* WHAT YOU SHOULD DO: Read through the records. Copy each line that has the word "empty".

►

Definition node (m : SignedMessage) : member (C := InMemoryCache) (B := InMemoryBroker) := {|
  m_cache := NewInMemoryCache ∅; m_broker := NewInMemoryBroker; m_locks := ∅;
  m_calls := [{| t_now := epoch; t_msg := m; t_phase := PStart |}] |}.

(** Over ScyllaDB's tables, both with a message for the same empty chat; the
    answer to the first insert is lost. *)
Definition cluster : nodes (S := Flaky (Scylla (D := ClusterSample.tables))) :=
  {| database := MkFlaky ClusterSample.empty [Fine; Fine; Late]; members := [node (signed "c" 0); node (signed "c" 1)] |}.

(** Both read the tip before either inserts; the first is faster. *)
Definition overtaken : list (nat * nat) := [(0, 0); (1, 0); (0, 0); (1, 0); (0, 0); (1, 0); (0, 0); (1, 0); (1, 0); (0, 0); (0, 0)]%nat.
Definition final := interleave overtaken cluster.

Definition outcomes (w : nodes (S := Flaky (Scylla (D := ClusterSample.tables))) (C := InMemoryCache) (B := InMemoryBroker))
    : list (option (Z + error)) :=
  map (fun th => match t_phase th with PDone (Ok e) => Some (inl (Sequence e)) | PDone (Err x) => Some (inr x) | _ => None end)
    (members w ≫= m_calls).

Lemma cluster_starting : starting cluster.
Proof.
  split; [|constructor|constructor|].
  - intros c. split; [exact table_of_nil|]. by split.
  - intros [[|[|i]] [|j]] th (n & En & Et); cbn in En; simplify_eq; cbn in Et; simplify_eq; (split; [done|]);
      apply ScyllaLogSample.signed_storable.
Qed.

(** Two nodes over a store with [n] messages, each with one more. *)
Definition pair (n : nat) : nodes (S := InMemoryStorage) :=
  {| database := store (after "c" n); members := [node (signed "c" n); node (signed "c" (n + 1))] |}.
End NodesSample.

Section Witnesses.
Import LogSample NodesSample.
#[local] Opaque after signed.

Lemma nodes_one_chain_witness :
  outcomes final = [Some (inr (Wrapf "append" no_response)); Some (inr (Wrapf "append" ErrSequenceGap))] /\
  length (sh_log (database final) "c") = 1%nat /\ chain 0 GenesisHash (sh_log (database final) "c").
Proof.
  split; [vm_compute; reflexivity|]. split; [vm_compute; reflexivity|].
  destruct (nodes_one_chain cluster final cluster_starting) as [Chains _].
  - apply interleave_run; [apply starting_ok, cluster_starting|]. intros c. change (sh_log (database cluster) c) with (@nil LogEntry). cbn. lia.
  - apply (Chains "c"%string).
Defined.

◄
►

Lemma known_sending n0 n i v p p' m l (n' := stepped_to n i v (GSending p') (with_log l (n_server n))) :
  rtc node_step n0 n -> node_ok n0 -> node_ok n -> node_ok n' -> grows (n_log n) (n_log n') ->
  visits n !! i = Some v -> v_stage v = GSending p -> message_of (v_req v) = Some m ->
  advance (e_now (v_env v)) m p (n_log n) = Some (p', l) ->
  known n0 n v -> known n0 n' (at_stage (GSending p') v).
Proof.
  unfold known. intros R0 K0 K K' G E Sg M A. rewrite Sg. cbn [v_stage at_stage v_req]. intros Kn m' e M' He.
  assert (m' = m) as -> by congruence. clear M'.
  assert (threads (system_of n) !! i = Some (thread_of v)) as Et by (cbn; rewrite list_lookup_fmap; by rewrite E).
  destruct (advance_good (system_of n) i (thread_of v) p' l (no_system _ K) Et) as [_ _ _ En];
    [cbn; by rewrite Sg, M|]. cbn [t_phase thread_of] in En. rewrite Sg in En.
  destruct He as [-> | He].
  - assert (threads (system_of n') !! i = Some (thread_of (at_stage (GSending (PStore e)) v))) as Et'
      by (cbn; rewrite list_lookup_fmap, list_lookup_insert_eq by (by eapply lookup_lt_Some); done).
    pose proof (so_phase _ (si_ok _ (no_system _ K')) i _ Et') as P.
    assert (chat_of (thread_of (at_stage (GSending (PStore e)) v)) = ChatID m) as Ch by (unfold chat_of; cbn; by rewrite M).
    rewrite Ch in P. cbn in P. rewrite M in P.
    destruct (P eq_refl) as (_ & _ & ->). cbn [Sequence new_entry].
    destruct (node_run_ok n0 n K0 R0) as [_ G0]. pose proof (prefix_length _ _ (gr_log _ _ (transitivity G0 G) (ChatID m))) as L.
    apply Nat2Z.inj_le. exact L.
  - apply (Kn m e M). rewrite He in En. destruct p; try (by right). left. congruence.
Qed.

◄

* SOLUTION TO THE EXERCISE:
(** Over ScyllaDB's tables, both with a message for the same empty chat; the
  {| database := MkFlaky ClusterSample.empty [Fine; Fine; Late]; members := [node (signed "c" 0); node (signed "c" 1)] |}.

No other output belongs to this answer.